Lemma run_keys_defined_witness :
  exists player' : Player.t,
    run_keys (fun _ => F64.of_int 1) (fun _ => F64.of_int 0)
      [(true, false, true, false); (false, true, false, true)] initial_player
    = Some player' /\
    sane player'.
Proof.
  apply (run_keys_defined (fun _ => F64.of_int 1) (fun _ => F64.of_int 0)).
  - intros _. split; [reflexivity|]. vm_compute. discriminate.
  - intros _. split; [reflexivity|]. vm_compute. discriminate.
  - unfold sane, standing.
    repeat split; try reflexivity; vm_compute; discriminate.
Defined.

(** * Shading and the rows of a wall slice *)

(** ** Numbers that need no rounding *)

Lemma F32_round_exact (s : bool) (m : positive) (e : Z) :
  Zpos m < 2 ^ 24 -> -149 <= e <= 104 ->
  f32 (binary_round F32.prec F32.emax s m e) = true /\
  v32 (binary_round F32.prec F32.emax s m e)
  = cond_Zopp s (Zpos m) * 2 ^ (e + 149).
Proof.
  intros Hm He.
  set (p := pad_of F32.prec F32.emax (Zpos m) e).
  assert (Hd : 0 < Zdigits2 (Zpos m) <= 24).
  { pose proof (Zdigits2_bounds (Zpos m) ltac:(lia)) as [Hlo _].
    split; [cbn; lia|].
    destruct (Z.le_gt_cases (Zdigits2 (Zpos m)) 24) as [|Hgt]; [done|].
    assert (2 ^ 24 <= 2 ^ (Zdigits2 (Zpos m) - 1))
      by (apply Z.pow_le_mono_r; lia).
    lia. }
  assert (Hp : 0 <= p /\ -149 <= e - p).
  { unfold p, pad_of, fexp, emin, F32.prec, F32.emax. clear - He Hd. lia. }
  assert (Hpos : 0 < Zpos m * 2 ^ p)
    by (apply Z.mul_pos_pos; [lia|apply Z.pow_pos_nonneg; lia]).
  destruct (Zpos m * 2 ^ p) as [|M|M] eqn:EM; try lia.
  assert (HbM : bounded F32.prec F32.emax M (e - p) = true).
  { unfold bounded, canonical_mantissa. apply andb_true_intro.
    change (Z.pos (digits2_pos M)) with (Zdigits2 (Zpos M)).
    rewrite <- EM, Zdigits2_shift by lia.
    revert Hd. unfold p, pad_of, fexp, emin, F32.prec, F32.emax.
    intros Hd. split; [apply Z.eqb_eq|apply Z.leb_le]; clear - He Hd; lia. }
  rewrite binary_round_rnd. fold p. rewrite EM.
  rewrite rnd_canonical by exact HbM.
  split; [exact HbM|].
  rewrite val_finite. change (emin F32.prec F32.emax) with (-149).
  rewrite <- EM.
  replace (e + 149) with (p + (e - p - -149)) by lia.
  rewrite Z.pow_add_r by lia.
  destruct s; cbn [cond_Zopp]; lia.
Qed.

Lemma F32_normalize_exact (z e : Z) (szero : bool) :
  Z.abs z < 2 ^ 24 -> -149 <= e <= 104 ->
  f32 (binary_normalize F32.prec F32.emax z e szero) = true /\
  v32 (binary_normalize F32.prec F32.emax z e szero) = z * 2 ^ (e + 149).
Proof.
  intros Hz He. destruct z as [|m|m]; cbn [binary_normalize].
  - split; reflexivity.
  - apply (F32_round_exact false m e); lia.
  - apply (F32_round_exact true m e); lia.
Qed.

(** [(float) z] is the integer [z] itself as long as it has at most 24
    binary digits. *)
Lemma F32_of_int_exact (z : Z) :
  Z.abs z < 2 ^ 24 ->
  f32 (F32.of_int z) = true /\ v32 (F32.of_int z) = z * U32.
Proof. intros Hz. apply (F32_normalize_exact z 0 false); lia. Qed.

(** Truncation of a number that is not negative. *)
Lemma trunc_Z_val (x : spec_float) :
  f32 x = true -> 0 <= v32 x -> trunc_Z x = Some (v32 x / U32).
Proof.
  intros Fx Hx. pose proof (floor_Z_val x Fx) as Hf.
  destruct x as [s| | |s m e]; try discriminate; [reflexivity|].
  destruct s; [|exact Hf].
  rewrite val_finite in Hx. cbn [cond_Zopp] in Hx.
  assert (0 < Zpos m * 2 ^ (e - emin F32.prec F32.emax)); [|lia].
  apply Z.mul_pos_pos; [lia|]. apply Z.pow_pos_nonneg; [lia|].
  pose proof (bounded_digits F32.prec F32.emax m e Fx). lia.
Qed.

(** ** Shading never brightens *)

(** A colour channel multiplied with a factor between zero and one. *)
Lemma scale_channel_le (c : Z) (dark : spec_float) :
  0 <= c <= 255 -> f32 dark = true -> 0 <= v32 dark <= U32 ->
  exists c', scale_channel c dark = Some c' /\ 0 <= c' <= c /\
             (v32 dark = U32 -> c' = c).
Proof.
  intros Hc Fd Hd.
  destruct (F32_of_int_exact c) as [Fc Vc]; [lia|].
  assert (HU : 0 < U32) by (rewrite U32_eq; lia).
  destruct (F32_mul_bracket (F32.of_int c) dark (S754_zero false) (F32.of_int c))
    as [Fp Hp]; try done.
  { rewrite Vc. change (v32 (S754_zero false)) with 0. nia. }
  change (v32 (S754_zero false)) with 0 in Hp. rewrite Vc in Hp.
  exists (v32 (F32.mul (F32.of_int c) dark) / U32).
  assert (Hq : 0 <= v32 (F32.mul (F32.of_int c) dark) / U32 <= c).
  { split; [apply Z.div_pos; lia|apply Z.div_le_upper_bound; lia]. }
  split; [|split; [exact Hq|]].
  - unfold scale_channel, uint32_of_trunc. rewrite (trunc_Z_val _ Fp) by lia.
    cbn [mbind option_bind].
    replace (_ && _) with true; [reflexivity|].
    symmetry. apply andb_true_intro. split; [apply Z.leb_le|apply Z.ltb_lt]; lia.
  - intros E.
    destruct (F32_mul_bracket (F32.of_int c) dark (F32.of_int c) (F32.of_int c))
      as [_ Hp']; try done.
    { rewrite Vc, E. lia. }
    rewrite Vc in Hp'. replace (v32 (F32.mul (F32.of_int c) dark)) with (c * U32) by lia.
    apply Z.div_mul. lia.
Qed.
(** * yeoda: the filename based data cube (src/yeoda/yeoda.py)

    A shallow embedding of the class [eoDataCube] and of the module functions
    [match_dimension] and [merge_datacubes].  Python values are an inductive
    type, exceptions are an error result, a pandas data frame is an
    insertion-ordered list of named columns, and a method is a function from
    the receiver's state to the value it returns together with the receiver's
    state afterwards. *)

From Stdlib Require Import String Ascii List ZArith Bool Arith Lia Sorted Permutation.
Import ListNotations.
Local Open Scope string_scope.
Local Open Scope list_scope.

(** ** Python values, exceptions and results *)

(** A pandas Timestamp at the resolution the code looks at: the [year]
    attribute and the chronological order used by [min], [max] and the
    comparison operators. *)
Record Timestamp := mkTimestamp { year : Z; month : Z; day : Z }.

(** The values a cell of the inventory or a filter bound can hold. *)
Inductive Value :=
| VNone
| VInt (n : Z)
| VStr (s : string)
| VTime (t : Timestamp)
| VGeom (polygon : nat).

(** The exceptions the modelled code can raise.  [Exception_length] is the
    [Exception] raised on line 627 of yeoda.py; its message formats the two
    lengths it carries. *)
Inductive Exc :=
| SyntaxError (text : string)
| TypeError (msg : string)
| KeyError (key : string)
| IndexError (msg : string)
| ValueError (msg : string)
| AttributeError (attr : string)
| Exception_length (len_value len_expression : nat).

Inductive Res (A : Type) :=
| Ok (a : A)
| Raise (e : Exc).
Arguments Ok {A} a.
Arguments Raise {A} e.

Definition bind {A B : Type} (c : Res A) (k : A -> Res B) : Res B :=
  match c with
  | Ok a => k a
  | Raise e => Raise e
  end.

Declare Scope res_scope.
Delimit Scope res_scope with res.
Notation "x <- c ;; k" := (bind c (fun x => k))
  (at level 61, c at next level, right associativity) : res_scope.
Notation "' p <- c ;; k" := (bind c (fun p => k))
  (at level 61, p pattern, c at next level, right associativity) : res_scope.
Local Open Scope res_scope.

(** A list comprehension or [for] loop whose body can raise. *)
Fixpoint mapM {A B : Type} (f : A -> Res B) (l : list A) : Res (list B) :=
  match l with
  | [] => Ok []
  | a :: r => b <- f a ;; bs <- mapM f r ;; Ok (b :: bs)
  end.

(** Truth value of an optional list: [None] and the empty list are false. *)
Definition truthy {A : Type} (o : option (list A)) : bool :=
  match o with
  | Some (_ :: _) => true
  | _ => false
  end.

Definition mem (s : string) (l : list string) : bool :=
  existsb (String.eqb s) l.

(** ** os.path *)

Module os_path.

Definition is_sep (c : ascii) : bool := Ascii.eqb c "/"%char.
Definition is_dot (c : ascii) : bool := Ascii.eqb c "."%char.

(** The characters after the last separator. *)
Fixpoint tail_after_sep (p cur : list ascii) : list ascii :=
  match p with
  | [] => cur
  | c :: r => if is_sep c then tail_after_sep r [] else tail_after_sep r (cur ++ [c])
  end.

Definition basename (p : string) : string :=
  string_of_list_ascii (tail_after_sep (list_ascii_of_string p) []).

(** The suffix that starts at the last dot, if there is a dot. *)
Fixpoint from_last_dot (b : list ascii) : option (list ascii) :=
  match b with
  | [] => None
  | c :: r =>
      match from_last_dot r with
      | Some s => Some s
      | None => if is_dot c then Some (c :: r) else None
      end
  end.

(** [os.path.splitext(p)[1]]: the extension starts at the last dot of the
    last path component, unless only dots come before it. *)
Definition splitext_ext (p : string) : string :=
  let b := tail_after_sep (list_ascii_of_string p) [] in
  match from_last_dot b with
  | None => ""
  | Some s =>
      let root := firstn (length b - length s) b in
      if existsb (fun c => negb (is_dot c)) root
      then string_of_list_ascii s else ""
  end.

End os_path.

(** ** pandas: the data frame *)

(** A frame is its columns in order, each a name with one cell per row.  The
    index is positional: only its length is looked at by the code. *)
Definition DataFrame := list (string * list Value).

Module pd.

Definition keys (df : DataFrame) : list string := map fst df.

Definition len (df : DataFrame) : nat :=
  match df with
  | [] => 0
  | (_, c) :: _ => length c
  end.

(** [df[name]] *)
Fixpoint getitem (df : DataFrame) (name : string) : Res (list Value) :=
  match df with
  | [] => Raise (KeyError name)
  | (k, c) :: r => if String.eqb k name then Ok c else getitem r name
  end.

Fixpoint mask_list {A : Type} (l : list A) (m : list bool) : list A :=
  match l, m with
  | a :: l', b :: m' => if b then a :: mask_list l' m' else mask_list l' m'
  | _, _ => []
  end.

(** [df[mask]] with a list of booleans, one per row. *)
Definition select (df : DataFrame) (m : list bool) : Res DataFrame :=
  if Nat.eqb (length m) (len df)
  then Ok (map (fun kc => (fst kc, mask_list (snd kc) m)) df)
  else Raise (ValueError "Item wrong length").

◇ ◇ ◇ ◇ ◇ ◇ ◇

Work order: Beginning at the line with "by (apply Z.pow_le_mono_r; lia)." and stopping after the line with "rewrite val_finite in", please write out every line of the data above exactly and nothing else.

Solution to the problem:
      by (apply Z.pow_le_mono_r; lia).
    lia. }
  assert (Hp : 0 <= p /\ -149 <= e - p).
  { unfold p, pad_of, fexp, emin, F32.prec, F32.emax. clear - He Hd. lia. }
  assert (Hpos : 0 < Zpos m * 2 ^ p)
    by (apply Z.mul_pos_pos; [lia|apply Z.pow_pos_nonneg; lia]).
  destruct (Zpos m * 2 ^ p) as [|M|M] eqn:EM; try lia.
  assert (HbM : bounded F32.prec F32.emax M (e - p) = true).
  { unfold bounded, canonical_mantissa. apply andb_true_intro.
    change (Z.pos (digits2_pos M)) with (Zdigits2 (Zpos M)).
    rewrite <- EM, Zdigits2_shift by lia.
    revert Hd. unfold p, pad_of, fexp, emin, F32.prec, F32.emax.
    intros Hd. split; [apply Z.eqb_eq|apply Z.leb_le]; clear - He Hd; lia. }
  rewrite binary_round_rnd. fold p. rewrite EM.
  rewrite rnd_canonical by exact HbM.
  split; [exact HbM|].
  rewrite val_finite. change (emin F32.prec F32.emax) with (-149).
  rewrite <- EM.
  replace (e + 149) with (p + (e - p - -149)) by lia.
  rewrite Z.pow_add_r by lia.
  destruct s; cbn [cond_Zopp]; lia.
Qed.

Lemma F32_normalize_exact (z e : Z) (szero : bool) :
  Z.abs z < 2 ^ 24 -> -149 <= e <= 104 ->
  f32 (binary_normalize F32.prec F32.emax z e szero) = true /\
  v32 (binary_normalize F32.prec F32.emax z e szero) = z * 2 ^ (e + 149).
Proof.
  intros Hz He. destruct z as [|m|m]; cbn [binary_normalize].
  - split; reflexivity.
  - apply (F32_round_exact false m e); lia.
  - apply (F32_round_exact true m e); lia.
Qed.

(** [(float) z] is the integer [z] itself as long as it has at most 24
    binary digits. *)
Lemma F32_of_int_exact (z : Z) :
  Z.abs z < 2 ^ 24 ->
  f32 (F32.of_int z) = true /\ v32 (F32.of_int z) = z * U32.
Proof. intros Hz. apply (F32_normalize_exact z 0 false); lia. Qed.

(** Truncation of a number that is not negative. *)
Lemma trunc_Z_val (x : spec_float) :
  f32 x = true -> 0 <= v32 x -> trunc_Z x = Some (v32 x / U32).
Proof.
  intros Fx Hx. pose proof (floor_Z_val x Fx) as Hf.
  destruct x as [s| | |s m e]; try discriminate; [reflexivity|].
  destruct s; [|exact Hf].
  rewrite val_finite in Hx. cbn [cond_Zopp] in Hx.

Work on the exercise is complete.